RéponsesLogement (TAL)

Mon propriétaire a repris mon logement puis l'a reloué, que puis-je faire ?

Vérifié le 31 juillet 2026 Droit du Québec et du Canada Information générale, pas un avis juridique

Réponse courte

Au Québec, le locataire peut demander au TAL des dommages-intérêts si la reprise ou l'éviction n'a pas été faite de bonne foi, et le tribunal peut aussi accorder des dommages punitifs. Le recours se demande dans les trois ans de la découverte de la mauvaise foi.

En détail

La loi prévoit que le locataire peut recouvrer les dommages-intérêts résultant d'une reprise, qu'il y ait consenti ou non, à moins que le propriétaire ne prouve que la reprise a été faite de bonne foi. Autrement dit, le locataire n'a pas à avoir refusé la reprise pour pouvoir réclamer.

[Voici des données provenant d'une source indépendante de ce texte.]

(** One iteration of the loop over customers, from the world it starts
    in: the count drawn first, capped at the size of the pool, is the number
    of rows appended. *)
Lemma customer_services_exact p ps services c w :
  exists blk w',
    customer_services (p :: ps) services c w = inr ((services ++ blk)%list, w') /\
    let num_services := fst (Random.choices (1, 30) [(2, 40); (3, 20); (4, 10)] w) in
    let pool := segment_pool c (p :: ps) in
    1 <= num_services <= 4 /\
    Z.of_nat (List.length blk) = Z.min num_services (Z.of_nat (List.length pool)) /\
    Forall (fun s => exists q, In q pool /\ svc_of c q s) blk.
Proof.
  pose proof (choices_1_4 w) as Hn. cbv beta in Hn.
  unfold customer_services, pbind, lift, result.
  rewrite available_plans_pool.
  destruct (Random.choices (1, 30) [(2, 40); (3, 20); (4, 10)] w) as [n w1].
  cbn [fst] in *.
  set (pool := segment_pool c (p :: ps)).
  set (k := Z.to_nat (Num.py_minZ n (Z.of_nat (List.length pool)))).
  pose proof (sample_n_spec k pool w1) as [Hlen Hincl].
  destruct (Numpy.sample_n k pool w1) as [selected w2]. cbn [fst] in *.
  pose proof (for_each_blocks
                (fun services plan =>
                   bind (new_service c services plan)
                        (fun service => ret (services ++ [service])%list))
                (fun q blk => exists s, blk = [s] /\ In q pool /\ svc_of c q s)
                selected) as Hloop.
  assert (Hbody : forall acc q, In q selected ->
            returns (bind (new_service c acc q)
                          (fun service => ret (acc ++ [service])%list))
              (fun out => exists blk, out = (acc ++ blk)%list /\
                          exists s, blk = [s] /\ In q pool /\ svc_of c q s)).
  { intros acc q Hq. eapply returns_bind; [apply new_service_spec|].
    intros s [Hs _]. apply returns_ret. exists [s]. split; [reflexivity|].
    exists s. auto. }
  specialize (Hloop Hbody services w2).
  destruct (for_each _ selected services w2) as [out w3]. cbn [fst] in Hloop.
  destruct Hloop as (blks & -> & HF).
  exists (List.concat blks), w3. split; [reflexivity|].
  assert (Hblk : List.length (List.concat blks) = List.length selected).
  { clear -HF. induction HF as [|q blk qs blks (s & -> & _) _ IH]; simpl; auto. }
  split; [exact Hn|]. split.
  - rewrite Hblk, Hlen. subst k. unfold Num.py_minZ.
    destruct (Z.ltb_spec (Z.of_nat (List.length pool)) n); lia.
  - apply concat_Forall with (xs := selected).
    eapply Forall2_impl; [|exact HF]. cbv beta.
    intros q blk (s & -> & Hin & Hs). constructor; [eauto|constructor].
Qed.

Lemma services_at before c after p ps w :
  exists rows_before w_c blk w_c' rows_after w',
    generate_customer_services before (p :: ps) w = inr (rows_before, w_c) /\
    generate_customer_services (before ++ [c]) (p :: ps) w
    = inr ((rows_before ++ blk)%list, w_c') /\
    generate_customer_services (before ++ c :: after) (p :: ps) w
    = inr ((rows_before ++ blk ++ rows_after)%list, w') /\
    let num_services := fst (Random.choices (1, 30) [(2, 40); (3, 20); (4, 10)] w_c) in
    let pool := segment_pool c (p :: ps) in
    1 <= num_services <= 4 /\
    Z.of_nat (List.length blk) = Z.min num_services (Z.of_nat (List.length pool)) /\
    Forall (fun s => exists q, In q pool /\ svc_of c q s) blk.
Proof.
  destruct (services_blocks before (p :: ps) ltac:(discriminate) w)
    as (rows_before & w_c & E & _).
  destruct (customer_services_exact p ps rows_before c w_c)
    as (blk & w_c' & Ec & Hblk).
  destruct (pfor_each_appends (customer_services (p :: ps))
              (cust_block (p :: ps)) after
              (fun acc x _ => customer_services_block (p :: ps) acc x
                                ltac:(discriminate))
              (rows_before ++ blk)%list w_c')
    as (out & w' & Ea & blks & -> & _).
  exists rows_before, w_c, blk, w_c', (List.concat blks), w'.
  unfold generate_customer_services in *.
  split; [exact E|]. split; [|split; [|exact Hblk]].
  - rewrite pfor_each_app, E. cbn [pfor_each]. unfold pbind. rewrite Ec.
    reflexivity.
  - rewrite pfor_each_app, E. cbn [pfor_each]. unfold pbind. rewrite Ec, Ea.
    now rewrite app_assoc.
Qed.
Lemma updateEmbed_in_range (page : Z) :
  (1 <= page <= Bot.numPages items)%Z ->
  exists first,
    nth_error items (Z.to_nat (5 * (page - 1))) = Some first /\
    Bot.updateEmbed items page =
      Ok (Bot.mkEmbed first (numbered (5 * (page - 1) + 1) (pageItems items page))).
Proof.
  intros Hp. pose proof numPages_bounds as (H1 & H2 & H3).
  assert (0 < n)%Z as Hn by lia.
  pose proof (Z.div_mod n 5 ltac:(lia)) as Hdm.
  pose proof (Z.mod_pos_bound n 5 ltac:(lia)) as Hmb.
  unfold Bot.updateEmbed.
  assert (((page <? 1) || (page >? Bot.numPages items))%Z = false) as ->.
  { apply orb_false_iff. split; [apply Z.ltb_ge; lia|].
    rewrite Z.gtb_ltb. apply Z.ltb_ge. lia. }
  fold n. unfold Bot.perPage in *.
  set (pageLimit := if ((page =? Bot.numPages items) && negb (n mod 5 =? 0))%Z
                    then (n mod 5)%Z else 5%Z).
  assert (0 <= pageLimit <= 5 /\ 5 * (page - 1) + pageLimit <= n /\
          (pageLimit = 5 \/ 5 * (page - 1) + pageLimit = n))%Z as (Hl1 & Hl2 & Hl3).
  { unfold pageLimit.
    destruct (Z.eqb_spec page (Bot.numPages items)) as [E|E];
      destruct (Z.eqb_spec (n mod 5) 0) as [E'|E']; cbn [andb negb]; lia. }
  rewrite (updateEmbed_loop_spec page pageLimit) by (unfold Bot.perPage; lia).
  destruct (itemAt_in_range (5 * (page - 1))%Z ltac:(lia)) as (first & Hf & ->).
  exists first. split; [exact Hf|]. cbn [app]. unfold Bot.perPage, pageItems.
  rewrite !Z.add_0_r, Z.sub_0_r. do 3 f_equal.
  destruct Hl3 as [->|Hl3]; [reflexivity|].
  rewrite !firstn_all2; [reflexivity| |]; rewrite length_skipn; unfold n in *; lia.
Qed.

Lemma updateEmbed_out_of_range (page : Z) :
  (page < 1 \/ Bot.numPages items < page)%Z ->
  exists msg, Bot.updateEmbed items page = Throw (RangeError msg).
Proof.
  intros Hp. unfold Bot.updateEmbed.
  assert (((page <? 1) || (page >? Bot.numPages items))%Z = true) as ->.
  { apply orb_true_iff. rewrite Z.gtb_ltb, !Z.ltb_lt. lia. }
  eauto.
Qed.

Lemma pages_cover (k : nat) :
  flat_map (fun p => firstn 5 (skipn (5 * p) items)) (seq 0 k) =
  firstn (5 * k) items.
Proof.
  induction k as [|k IH]; [reflexivity|].
  rewrite seq_S, flat_map_app, IH. cbn [flat_map plus]. rewrite app_nil_r.
  replace (5 * S k)%nat with (5 * k + 5)%nat by lia.
  now rewrite firstn_plus.
Qed.

End PageFacts.

(** X21: the pages of the two leaderboards show every item once.  For the
    list a command pages, [numPages] is the length divided by 5 and
    rounded up; [updateEmbed] of a page from 1 to [numPages] reads no
    place past the end of the list and shows the five items from place
    [5 (page - 1)] on (those left, on the last page), numbered from
    [5 (page - 1) + 1], with the first of them for its thumbnail;
    [updateEmbed] of any other page throws a RangeError; and the pages
    from 1 to [numPages], one after the other, show the whole list in its
    order. *)
Theorem updateEmbed_pages {A : Type} (items : list A) :
  Bot.numPages items = ((Z.of_nat (List.length items) + 4) / 5)%Z /\
  (forall page, (1 <= page <= Bot.numPages items)%Z ->
     exists first,
       nth_error items (Z.to_nat (5 * (page - 1))) = Some first /\
       pageItems items page <> [] /\
       Bot.updateEmbed items page =
         Ok (Bot.mkEmbed first
               (numbered (5 * (page - 1) + 1) (pageItems items page)))) /\
  (forall page, (page < 1 \/ Bot.numPages items < page)%Z ->
     exists msg, Bot.updateEmbed items page = Throw (RangeError msg)) /\
  flat_map (fun p => pageItems items (Z.of_nat p))
           (seq 1 (Z.to_nat (Bot.numPages items))) = items.
Proof.
  split; [apply numPages_eq|]. split; [|split].
  - intros page Hp. destruct (updateEmbed_in_range items page Hp) as (first & Hf & Hu).
    exists first. split; [exact Hf|]. split; [|exact Hu].
    unfold pageItems. rewrite (skipn_nth_error _ _ _ Hf). discriminate.
  - apply updateEmbed_out_of_range.
  - rewrite <- seq_shift, flat_map_concat_map, map_map, <- flat_map_concat_map.
    rewrite (flat_map_ext _ (fun p => firstn 5 (skipn (5 * p) items))).
    + rewrite pages_cover. apply firstn_all2.
      pose proof (numPages_bounds items) as (_ & H & H'). lia.
    + intros p. unfold pageItems. f_equal. f_equal. lia.
Qed.

Section PagerFacts.

Context {A : Type}.
Variable items : list A.

Lemma updateEmbed_Ok (page : Z) :
  (1 <= page <= Bot.numPages items)%Z ->
  exists e, Bot.updateEmbed items page = Ok e.
Proof.
  intros H. destruct (updateEmbed_in_range items page H) as (first & _ & E).
  eauto.
Qed.

Lemma openPager_cases :
  (items = [] /\ Bot.openPager items = Ok None) \/
  exists p, Bot.openPager items = Ok (Some p) /\ pagerOk items p /\
            Bot.currentPage p = 1%Z.
Proof.
  unfold Bot.openPager. destruct (Z.eqb_spec (Bot.numPages items) 0) as [E|E].
  - left. split; [now apply numPages_zero|reflexivity].
  - right. pose proof (numPages_bounds items) as (_ & _ & H).
    destruct (updateEmbed_Ok 1 ltac:(lia)) as (e & He). rewrite He.
    eexists. split; [reflexivity|]. split; [|reflexivity].
    unfold pagerOk.
    cbn [Bot.currentPage Bot.startDisabled Bot.prevDisabled Bot.nextDisabled
         Bot.lastDisabled Bot.embed].
    rewrite (Z.eqb_sym 1 (Bot.numPages items)). repeat split; auto; lia.
Qed.

Lemma updateButtons_enabled (p : Bot.Pager A) (b : Bot.Button) :
  pagerOk items p -> disabled p b = false ->
  exists p', Bot.updateButtons items p b = (p', Ok tt) /\ pagerOk items p'.
Proof.
  intros (Hr & H0 & H1 & H2 & H3 & He) Hd. unfold Bot.updateButtons.
  destruct b; cbn [disabled] in Hd.
  - rewrite H0 in Hd. apply Z.eqb_neq in Hd.
    destruct (updateEmbed_Ok 1 ltac:(lia)) as (e & E). rewrite E.
    eexists. split; [reflexivity|]. unfold pagerOk.
    cbn [Bot.currentPage Bot.startDisabled Bot.prevDisabled Bot.nextDisabled
         Bot.lastDisabled Bot.embed].
    assert ((1 =? Bot.numPages items)%Z = false) as -> by (apply Z.eqb_neq; lia).
    repeat split; auto; lia.
  - rewrite H1 in Hd. apply Z.eqb_neq in Hd.
    destruct (updateEmbed_Ok (Bot.currentPage p - 1) ltac:(lia)) as (e & E).
    rewrite E. eexists. split; [reflexivity|]. unfold pagerOk. cbn.
    assert ((Bot.currentPage p - 1 =? Bot.numPages items)%Z = false) as ->
      by (apply Z.eqb_neq; lia).
    repeat split; auto; lia.
  - rewrite H2 in Hd. apply Z.eqb_neq in Hd.
    destruct (updateEmbed_Ok (Bot.currentPage p + 1) ltac:(lia)) as (e & E).
    rewrite E. eexists. split; [reflexivity|]. unfold pagerOk. cbn.
    assert ((Bot.currentPage p + 1 =? 1)%Z = false) as ->
      by (apply Z.eqb_neq; lia).
    repeat split; auto; lia.
  - rewrite H3 in Hd. apply Z.eqb_neq in Hd.
    destruct (updateEmbed_Ok (Bot.numPages items) ltac:(lia)) as (e & E).
    rewrite E. eexists. split; [reflexivity|]. unfold pagerOk. cbn.
    assert ((Bot.numPages items =? 1)%Z = false) as -> by (apply Z.eqb_neq; lia).
    rewrite Z.eqb_refl. repeat split; auto; lia.
  - exists p. split; [reflexivity|]. unfold pagerOk. repeat split; auto; lia.
Qed.

End PagerFacts.

(** X22: the buttons keep the page in range.  A command with nothing to
    list opens no pager; otherwise it opens on page 1 a pager in order:
    its page is between 1 and [numPages], start and prev are disabled
    exactly on page 1, next and last exactly on the last page.  A press
    of a button that is not disabled on a pager in order gives a pager
    in order again and [updateEmbed] does not throw, so the RangeError
    of [updateEmbed] is out of reach of the enabled buttons; a press of
    prev on page 1, which is disabled there, sets the page to 0 and
    throws it. *)
Theorem updateButtons_keeps_page_in_range {A : Type} (items : list A) :
  ((items = [] /\ Bot.openPager items = Ok None) \/
   exists p, Bot.openPager items = Ok (Some p) /\ pagerOk items p /\
             Bot.currentPage p = 1%Z) /\
  (forall p b, pagerOk items p -> disabled p b = false ->
     exists p', Bot.updateButtons items p b = (p', Ok tt) /\ pagerOk items p') /\
  (forall p, pagerOk items p -> Bot.currentPage p = 1%Z ->
     disabled p Bot.Prev = true /\
     exists p' msg,
       Bot.updateButtons items p Bot.Prev = (p', Throw (RangeError msg)) /\
       Bot.currentPage p' = 0%Z /\ Bot.embed p' = Bot.embed p).
Proof.
  split; [apply openPager_cases|]. split; [apply updateButtons_enabled|].
  intros p (Hr & H0 & H1 & _) Hc. split.
  - cbn. now rewrite H1, Hc.
  - unfold Bot.updateButtons. rewrite Hc.
    destruct (updateEmbed_out_of_range items (1 - 1)%Z ltac:(lia)) as (msg & E).
    rewrite E. eexists. exists msg. repeat split.
Qed.

Section SortRelFacts.

Context {A : Type} (cmp : A -> A -> Z) (le : A -> A -> Prop).
Hypothesis cmp_le : forall a b, (cmp a b <= 0)%Z <-> le a b.
Hypothesis le_total : forall a b, le a b \/ le b a.
Hypothesis le_trans : forall a b c, le a b -> le b c -> le a c.



End SortRelFacts.

Section ScoresCmdFacts.





End ScoresCmdFacts.


Section CommandFacts.

Lemma findIndex_from_spec {A : Type} (f : A -> bool) (l : list A) (i : Z) :
  (findIndex_from i f l = (-1)%Z /\ forall x, In x l -> f x = false) \/
  (exists k x, findIndex_from i f l = (i + Z.of_nat k)%Z /\
               nth_error l k = Some x /\ f x = true /\
               forall j y, (j < k)%nat -> nth_error l j = Some y -> f y = false).
Proof.
  revert i. induction l as [|a l IH]; intros i; cbn [findIndex_from].
  - left. split; [reflexivity|]. intros x [].
  - destruct (f a) eqn:Ha.
    + right. exists 0%nat, a. split; [cbn; lia|]. split; [reflexivity|].
      split; [exact Ha|]. intros j y Hj. lia.
    + destruct (IH (i + 1)%Z) as [[E Hall]|(k & x & E & Hn & Hx & Hfirst)].
      * left. split; [exact E|]. intros x [<-|Hx]; auto.
      * right. exists (S k), x. split; [rewrite E; lia|]. split; [exact Hn|].
        split; [exact Hx|]. intros [|j] y Hj Hy.
        -- cbn in Hy. now injection Hy as <-.
        -- apply (Hfirst j y); [lia|exact Hy].
Qed.

Lemma rank_spec (db : DatabaseManager.t) (username : string) :
  let dbIdx := findIndex (named username) (ranked db) in
  (dbIdx = (-1)%Z /\
   forall u, In u (DatabaseManager.USERS db) -> MORUser.autotrack u = true ->
             named username u = false) \/
  (exists u, (0 <= dbIdx)%Z /\
             nth_error (ranked db) (Z.to_nat dbIdx) = Some u /\
             named username u = true /\
             forall k v, (k < Z.to_nat dbIdx)%nat ->
                         nth_error (ranked db) k = Some v ->
                         named username v = false).
Proof.
  intros dbIdx. unfold dbIdx, findIndex.
  destruct (findIndex_from_spec (named username) (ranked db) 0)
    as [[E Hall]|(k & x & E & Hn & Hx & Hfirst)].
  - left. split; [exact E|]. intros u Hin Ht. apply Hall. unfold ranked.
    apply filter_In. split; [|exact Ht].
    apply (Permutation_in _ (Permutation_sym (sort_perm _ _))). exact Hin.
  - right. exists x. rewrite E. cbn [Z.add]. rewrite Nat2Z.id.
    split; [lia|]. now repeat split.
Qed.

Lemma insertScore_throws (db : DatabaseManager.t) (score : MORScore.t) (e : Error) :
  snd (DatabaseManager.insertScore db score) = Throw e ->
  fst (DatabaseManager.insertScore db score) = db.
Proof.
  pose proof (insertScore_cases db score) as H.
  destruct (Common.convertOsuMods _); [|now rewrite H].
  destruct (DatabaseManager.scoreCheck score); [now rewrite H|].
  destruct (existsb _ _); rewrite H; [reflexivity|discriminate].
Qed.

End CommandFacts.

(** X24: [removeScoreCmd] removes one row, from the table its modifier
    string names.  In a database where every row is in the table its
    modifier string names, and for a [score_id] option that does not read
    as a number beyond the safe integers, the command does not throw.  It
    replies that it could not find the score, and leaves the database as
    it is, exactly when the option does not read as the id of a stored
    row.  Otherwise the row it shows is a stored row with that id, the
    table that row's modifier string names loses its rows with the id,
    and the users and the other tables, also their rows with the same id,
    stay as they are. *)
Theorem removeScoreCmd_removes (db : DatabaseManager.t) (scoreID : string) :
  filed db -> safeOption scoreID ->
  exists reply,
    snd (Bot.removeScoreCmd db scoreID) = Ok reply /\
    let db' := fst (Bot.removeScoreCmd db scoreID) in
    match reply with
    | Bot.CouldNotFindScore s =>
        s = scoreID /\ db' = db /\
        forall r, In r (DatabaseManager.getScores db) ->
                  parseInt scoreID <> Some (MORScore.scoreID r)
    | Bot.ScoreRemoved r =>
        parseInt scoreID = Some (MORScore.scoreID r) /\
        exists key,
          In r (DatabaseManager.scores db key) /\
          Common.convertOsuMods (Common.modStringToArray (MORScore.mods r)) = Ok key /\
          DatabaseManager.USERS db' = DatabaseManager.USERS db /\
          DatabaseManager.scores db' key =
            without [MORScore.scoreID r] (DatabaseManager.scores db key) /\
          forall k, k <> key -> DatabaseManager.scores db' k = DatabaseManager.scores db k
    end.
Proof.
  intros Hf _. unfold Bot.removeScoreCmd.
  destruct (find _ (DatabaseManager.getScores db)) as [r|] eqn:Hfind.
  - apply find_some in Hfind. destruct Hfind as [Hin Hid].
    apply getScores_In in Hin. destruct Hin as [key Hin].
    rewrite (Hf key r Hin). exists (Bot.ScoreRemoved r). split; [reflexivity|].
    cbn [fst]. split.
    + destruct (parseInt scoreID) as [n|]; [|discriminate].
      apply Z.eqb_eq in Hid. now subst.
    + exists key. split; [exact Hin|]. split; [now apply Hf|].
      split; [reflexivity|]. unfold DatabaseManager.removeScore. split.
      * rewrite scores_setScores_same. unfold without.
        apply filter_ext. intros a. cbn [existsb]. now rewrite orb_false_r.
      * intros k Hk. now apply scores_setScores_other.
  - exists (Bot.CouldNotFindScore scoreID). split; [reflexivity|].
    cbn [fst]. split; [reflexivity|]. split; [reflexivity|].
    intros r Hin E. apply (find_none _ _ Hfind) in Hin.
    rewrite E, Z.eqb_refl in Hin. discriminate.
Qed.
Lemma refusal_text_reaches_caller_witness :
  mergeWith (Some "key") STANDARD
    [ Normal (responseOf [textPart "I cannot merge photos of real people."]) ]
  = (Throw (Error "I cannot merge photos of real people."),
     {| world := [];
        calls :=
          [ {| request :=
                 requestFor "QUFB" "image/png" "QkJC" "image/jpeg"
                   "put the cat on the sofa" SQUARE MODEL_STANDARD;
               reply :=
                 Normal (responseOf [textPart "I cannot merge photos of real people."]) |} ] |}).
Proof.
  apply (refusal_text_reaches_caller Script scripted
           "QUFB" "image/png" "QkJC" "image/jpeg" "put the cat on the sofa" SQUARE
           STANDARD (Some "key")
           [ Normal (responseOf [textPart "I cannot merge photos of real people."]) ]
           (responseOf [textPart "I cannot merge photos of real people."])
           "I cannot merge photos of real people.").
  - reflexivity.
  - reflexivity.
  - reflexivity.
  - left; reflexivity.
  - intros H. apply includes_occursIn in H. discriminate H.
Defined.

(** The spec's end-to-end scenarios A and B.  On the Standard tier a
    response with inline data "AAAA" gives the PNG data URI of "AAAA" after one
    invocation; on the High tier a first rejection with status 403 is followed
    by one invocation of the Standard model, whose inline data "BBBB" gives the
    PNG data URI of "BBBB". *)
Theorem scenarios_A_and_B :
  fst (mergeWith (Some "key") STANDARD
         [ Normal (responseOf [inlinePart "image/png" "AAAA"]) ])
  = Normal "data:image/png;base64,AAAA"
  /\ map (fun c : Call => model (request c))
       (calls (snd (mergeWith (Some "key") STANDARD
                      [ Normal (responseOf [inlinePart "image/png" "AAAA"]) ])))
     = [ MODEL_STANDARD ]
  /\ fst (mergeWith (Some "key") HIGH
            [ Throw (Rejection (Some 403%Z) None);
              Normal (responseOf [inlinePart "image/png" "BBBB"]) ])
     = Normal "data:image/png;base64,BBBB"
  /\ map (fun c : Call => model (request c))
       (calls (snd (mergeWith (Some "key") HIGH
                      [ Throw (Rejection (Some 403%Z) None);
                        Normal (responseOf [inlinePart "image/png" "BBBB"]) ])))
     = [ MODEL_HIGH_RES; MODEL_STANDARD ].
Proof. repeat split. Qed.

(* ================================================================== *)
(** ** More on the extractor and the orchestrator *)

Lemma scanParts_found (ps : list Part) (uri : string) :
  scanParts ps = Some uri ->
  exists (p : Part) (b : Blob) (d : string),
    In p ps /\ inlineData p = Some b /\ data b = Some d /\ d <> ""
    /\ uri = DATA_URI_PREFIX ++ d.
Proof.
  induction ps as [|q ps IH]; simpl; [discriminate|].
  destruct (inlineData q) as [b|] eqn:Hq.
  - destruct (data b) as [[|c d]|] eqn:Hb; simpl.
    + intros H. destruct (IH H) as (p & b' & d' & Hin & Hrest).
      exists p, b', d'; auto.
    + intros H. injection H as <-.
      exists q, b, (String c d). repeat split; auto. discriminate.
    + intros H. destruct (IH H) as (p & b' & d' & Hin & Hrest).
      exists p, b', d'; auto.
  - intros H. destruct (IH H) as (p & b' & d' & Hin & Hrest).
    exists p, b', d'; auto.
Qed.

Lemma noImageFound_throws (response : GenerateContentResponse) :
  exists m : string, noImageFound response = Throw (Error m).
Proof.
  unfold noImageFound. destruct (truthy (leadingText response)).
  - destruct (leadingText response) as [t|]; eauto.
  - eauto.
Qed.

Lemma extract_found (response : GenerateContentResponse) (uri : string) :
  extractImageFromResponse response = Normal uri ->
  exists (cand : Candidate) (more : list Candidate) (ct : Content)
         (ps : list Part) (p : Part) (b : Blob) (d : string),
    candidates response = Some (cand :: more)
    /\ content cand = Some ct
    /\ parts ct = Some ps
    /\ In p ps /\ inlineData p = Some b /\ data b = Some d /\ d <> ""
    /\ uri = DATA_URI_PREFIX ++ d.
Proof.
  unfold extractImageFromResponse.
  destruct (noImageFound_throws response) as [m Hm]. rewrite Hm.
  destruct (candidates response) as [[|cand more]|] eqn:Hc; try discriminate.
  destruct (content cand) as [ct|] eqn:Hct; try discriminate.
  destruct (parts ct) as [ps|] eqn:Hps; try discriminate.
  destruct (scanParts ps) as [found|] eqn:Hscan; try discriminate.
  intros H. injection H as ->.
  destruct (scanParts_found ps uri Hscan) as (p & b & d & Hin & Hp & Hb & Hd & Hu).
  exists cand, more, ct, ps, p, b, d. repeat split; assumption || reflexivity.
Qed.

(** X6: the extractor looks at the first candidate only: replacing the later
    candidates by any others changes nothing, whether it returns or throws. *)
Theorem later_candidates_are_never_consulted
  (cand : Candidate) (more more' : list Candidate) :
  extractImageFromResponse {| candidates := Some (cand :: more) |}
  = extractImageFromResponse {| candidates := Some (cand :: more') |}.
Proof.
  unfold extractImageFromResponse, noImageFound, leadingText; simpl.
  destruct (content cand) as [ct|]; reflexivity.
Qed.
(** * assemble_character.py: the incremental build pipeline

    A shallow embedding of [model_pipeline/assemble_character.py]: the build
    manifest, the gathering of a model's current state (source time stamp,
    configuration, resolved animation files), the staleness test
    [needs_update], the per-model pipeline [process_model] and the top-level
    batch loop.

    What Blender does to its scene is outside the model.  Every [bpy] call
    of the script is kept at its place in the control flow, and its effect
    on the script is reduced to whether it returns or raises and, inside
    the animation loop, to whether the imported file gave an action (so
    that [fix_arm_spacing] is called and prints its line); an oracle
    decides these per model file.  [fix_arm_spacing] itself is modelled
    apart, over the names of the pose bones, as the sequence of its calls.  The manifest file is read and written
    without loss ([json.dump] followed by [json.load] gives the dictionary
    back); errors of writing it, and the check of line 13 that the [.blend]
    file is saved, are not modelled. *)

From stdpp Require Import gmap strings list fin_maps.
From Stdlib Require Import ZArith Ascii String.

Local Open Scope string_scope.

(** ** Values

    Time stamps ([os.path.getmtime]) and the arm angle are Python numbers
    that the script only ever compares with [!=]; they are modelled by [Z]
    (a count of clock ticks, whole degrees).  A time stamp of [0] is what
    [get_file_timestamp] returns for a missing file. *)

(** A model configuration, a value of [MODEL_CONFIG].  The script reads it
    with [config.get(key, default)], so a key may be missing. *)
Record Config := mkConfig {
  gender : option string;
  extra_arm_angle : option Z
}.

Pour obtenir des dommages punitifs, il faut démontrer la mauvaise foi du propriétaire : par exemple, le bénéficiaire n'a jamais emménagé, le logement a été reloué rapidement à un loyer plus élevé, ou les travaux annoncés n'ont jamais eu lieu.

Le délai pour s'adresser au TAL est de trois ans à compter du moment où le locataire découvre que le propriétaire a agi de mauvaise foi.

Ce qu'il faut documenter

L'avis de reprise ou d'éviction original, la date de votre départ, puis tout ce qui montre ce qui s'est réellement passé après : annonces de location du logement, captures d'écran datées, photos, nom des nouveaux occupants, absence de travaux. Notez aussi la date où vous l'avez découvert.

Mettre vos faits par écrit, gratuitement. Écrire tôt sa version des faits, garder ses documents datés et préparer ses questions pour son avocat : l'outil sert à documenter, jamais à conseiller.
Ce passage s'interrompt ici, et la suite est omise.